> [Required work]: Begin at the line containing "Ascii.eqb c a" and reproduce every line through the end of the entries below. Nothing else should appear.
Segment Start: Input
(** A rotation that hands out nothing has met a marked proxy at each of
    its steps. *)
Lemma rotate_none_visited (fuel : nat) :
  forall (pm pm' : t),
    rotate fuel pm = (Ok None, pm') ->
    forall j, j < fuel ->
      exists cand,
        proxies pm !! ((current_index pm + j) mod length (proxies pm)) = Some cand /\
        http cand ∈ failed_proxies pm.
Proof.
  induction fuel as [|fuel IH]; intros pm pm' H j Hj; [lia|].
  cbn [rotate] in H.
  destruct (proxies pm !! current_index pm) as [cand|] eqn:Hc; [|discriminate].
  pose proof (lookup_lt_Some _ _ _ Hc) as Hlt.
  destruct (decide (http cand ∈ failed_proxies pm)) as [Hin|]; [|discriminate].
  destruct j as [|j].
  - exists cand. now rewrite Nat.add_0_r, Nat.mod_small by exact Hlt.
  - destruct (IH _ _ H j ltac:(lia)) as (c & Hl & Hf).
    cbn [proxies current_index failed_proxies] in Hl, Hf.
    rewrite step_mod in Hl. eauto.
Qed.

(** X3: on a pool whose index is in range, [get_next_proxy] returns no
    proxy exactly when every proxy of the list is marked failed; as long
    as one is not, some proxy is handed out. *)
Theorem X3_none_iff_all_failed (pm : t) :
  wf pm ->
  ((get_next_proxy pm).1 = Ok None <->
   forall proxy, proxy ∈ proxies pm -> http proxy ∈ failed_proxies pm).
Proof.
  intros Hwf. split.
  - intros Hnone proxy Hin.
    destruct Hwf as [Hnil|Hlt]; [rewrite Hnil in Hin; inversion Hin|].
    rewrite get_next_proxy_rotate in Hnone
      by (intros E; rewrite E in Hlt; simpl in Hlt; lia).
    destruct (rotate (length (proxies pm)) pm) as [r pm'] eqn:Er.
    simpl in Hnone. subst r.
    apply list_elem_of_lookup in Hin as [m Hm].
    pose proof (lookup_lt_Some _ _ _ Hm) as Hmlt.
    set (n := length (proxies pm)) in *.
    destruct (rotate_none_visited _ _ _ Er ((m + n - current_index pm) mod n))
      as (cand & Hl & Hf); [apply Nat.mod_upper_bound; lia|].
    fold n in Hl.
    rewrite Nat.Div0.add_mod_idemp_r in Hl.
    replace (current_index pm + (m + n - current_index pm)) with (m + 1 * n)
      in Hl by lia.
    rewrite Nat.Div0.mod_add, Nat.mod_small in Hl by exact Hmlt.
    congruence.
  - intros Hall. now rewrite (get_next_proxy_all_failed pm Hwf Hall).
Qed.

Lemma X3_none_iff_all_failed_witness :
  let a := make_proxy "10.0.0.1" "80" in
  let b := make_proxy "10.0.0.2" "81" in
  let pm := mark_proxy_failed (Some a) (new [a; b]) in
  (get_next_proxy pm).1 = Ok (Some b) /\
  ((get_next_proxy pm).1 = Ok None <->
   forall proxy, proxy ∈ proxies pm -> http proxy ∈ failed_proxies pm).
Proof.
  intros a b pm. split; [vm_compute; reflexivity|].
  apply (X3_none_iff_all_failed pm). right. simpl. lia.
Defined.

(** X4: a pool made by [new] never raises: whatever calls it receives, the
    rotation index stays inside the list and every [get_next_proxy]
    returns a proxy or none. *)
Theorem X4_loaded_pool_never_raises (shuffled : list proxy) (calls : list call) :
  Forall (fun r => r <> Raise) (run calls (new shuffled)).1 /\
  wf (run calls (new shuffled)).2.
Proof.
  split; [apply ProxyFacts.run_wf, ProxyFacts.new_wf|].
  generalize (ProxyFacts.new_wf shuffled). generalize (new shuffled).
  induction calls as [|c calls IH]; intros pm Hwf; [exact Hwf|].
  destruct c as [|proxy]; simpl.
  - destruct (ProxyFacts.get_next_proxy_wf pm Hwf) as [Hwf1 _].
    destruct (get_next_proxy pm) as [r pm1]. simpl in Hwf1.
    specialize (IH pm1 Hwf1). now destruct (run calls pm1).
  - apply IH. destruct proxy; exact Hwf.
Qed.

Lemma get_next_proxy_proxies (pm : t) :
  proxies (get_next_proxy pm).2 = proxies pm.
Proof.
  unfold get_next_proxy. destruct (proxies pm) eqn:E; [exact E|].
  rewrite <- E. apply ProxyFacts.rotate_proxies.
Qed.

(** X5: after any sequence of calls the rotation list is the one loaded
    (a failed proxy is never removed from it), and the failure set is the
    initial one plus exactly the keys of the proxies that were marked. *)
Theorem X5_pool_after_calls (calls : list call) (pm : t) :
  proxies (run calls pm).2 = proxies pm /\
  failed_proxies (run calls pm).2 = failed_proxies pm ∪ marked calls.
Proof.
  revert pm. induction calls as [|c calls IH]; intros pm.
  - simpl. split; [reflexivity | now rewrite (right_id_L ∅ (∪))].
  - destruct c as [|[proxy|]]; cbn [run marked].
    + pose proof (get_next_proxy_proxies pm) as Hp.
      pose proof (ProxyFacts.get_next_proxy_failed pm) as Hf.
      destruct (get_next_proxy pm) as [r pm1]. cbn [snd] in Hp, Hf.
      destruct (IH pm1) as [IHp IHf].
      destruct (run calls pm1) as [rs pm2]. cbn [snd] in *.
      split; [now rewrite IHp | now rewrite IHf, Hf].
    + destruct (IH (mark_proxy_failed (Some proxy) pm)) as [IHp IHf].
      split; [exact IHp|]. rewrite IHf.
      cbn [mark_proxy_failed failed_proxies].
      now rewrite (assoc_L (∪)), (comm_L (∪) (failed_proxies pm)).
    + apply IH.
Qed.

End PoolFacts.

(** ** The URL filters *)

Section FilterMore.

Lemma startswith_char_false (a c : ascii) (s : string) :
  Ascii.eqb c a = false -> startswith (String a EmptyString) (String c s) = false.
Proof. intros H. simpl. now rewrite Ascii.eqb_sym, H. Qed.

(** Splitting on a character that does not occur gives the text itself. *)
Lemma split_lacks (a : ascii) (s : string) :
  lacks a s = true -> split (String a EmptyString) s = [s].
Proof.
  induction s as [|c s IH]; [reflexivity|].
  cbn [lacks]. intros H. apply andb_true_iff in H as [Hc Hs].
  apply negb_true_iff in Hc.
  unfold split in *. cbn [split_go].
  rewrite (startswith_char_false a c s Hc), (IH Hs). reflexivity.
Qed.

Lemma remove_redirect_not_prefixed (u : string) :
  startswith redirect_prefix (remove_redirect u) = false.
Proof.
  unfold remove_redirect.
  destruct (startswith redirect_prefix u) eqn:E;
    [now apply unwrap_not_prefixed | exact E].
Qed.

Lemma filter_twitch_idem (u : option string) :
  filter_twitch_url (filter_twitch_url u) = filter_twitch_url u.
Proof.
  destruct u as [u|]; [|reflexivity].
  unfold filter_twitch_url at 2 3.
  destruct (truthy u); cbn [negb]; [|reflexivity].
  set (v := remove_redirect u).
  destruct (contains "twitch.tv" v && (4 <=? length (split "/" v))) eqn:E;
    [|reflexivity].
  pose proof E as E'. apply andb_true_iff in E' as [Hc _].
  rewrite (filter_twitch_spec v (contains_truthy "twitch.tv" v eq_refl Hc)).
  subst v. now rewrite remove_redirect_idem, E.
Qed.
Segment End: Input
> [Answer to this exercise]:
  Ascii.eqb c a = false -> startswith (String a EmptyString) (String c s) = false.
Proof. intros H. simpl. now rewrite Ascii.eqb_sym, H. Qed.

(** Splitting on a character that does not occur gives the text itself. *)
Lemma split_lacks (a : ascii) (s : string) :
  lacks a s = true -> split (String a EmptyString) s = [s].
Proof.
  induction s as [|c s IH]; [reflexivity|].
  cbn [lacks]. intros H. apply andb_true_iff in H as [Hc Hs].
  apply negb_true_iff in Hc.
  unfold split in *. cbn [split_go].
  rewrite (startswith_char_false a c s Hc), (IH Hs). reflexivity.
Qed.

Lemma remove_redirect_not_prefixed (u : string) :
  startswith redirect_prefix (remove_redirect u) = false.
Proof.
  unfold remove_redirect.
  destruct (startswith redirect_prefix u) eqn:E;
    [now apply unwrap_not_prefixed | exact E].
Qed.

Lemma filter_twitch_idem (u : option string) :
  filter_twitch_url (filter_twitch_url u) = filter_twitch_url u.
Proof.
  destruct u as [u|]; [|reflexivity].
  unfold filter_twitch_url at 2 3.
  destruct (truthy u); cbn [negb]; [|reflexivity].
  set (v := remove_redirect u).
  destruct (contains "twitch.tv" v && (4 <=? length (split "/" v))) eqn:E;
    [|reflexivity].
  pose proof E as E'. apply andb_true_iff in E' as [Hc _].
  rewrite (filter_twitch_spec v (contains_truthy "twitch.tv" v eq_refl Hc)).
  subst v. now rewrite remove_redirect_idem, E.
Qed.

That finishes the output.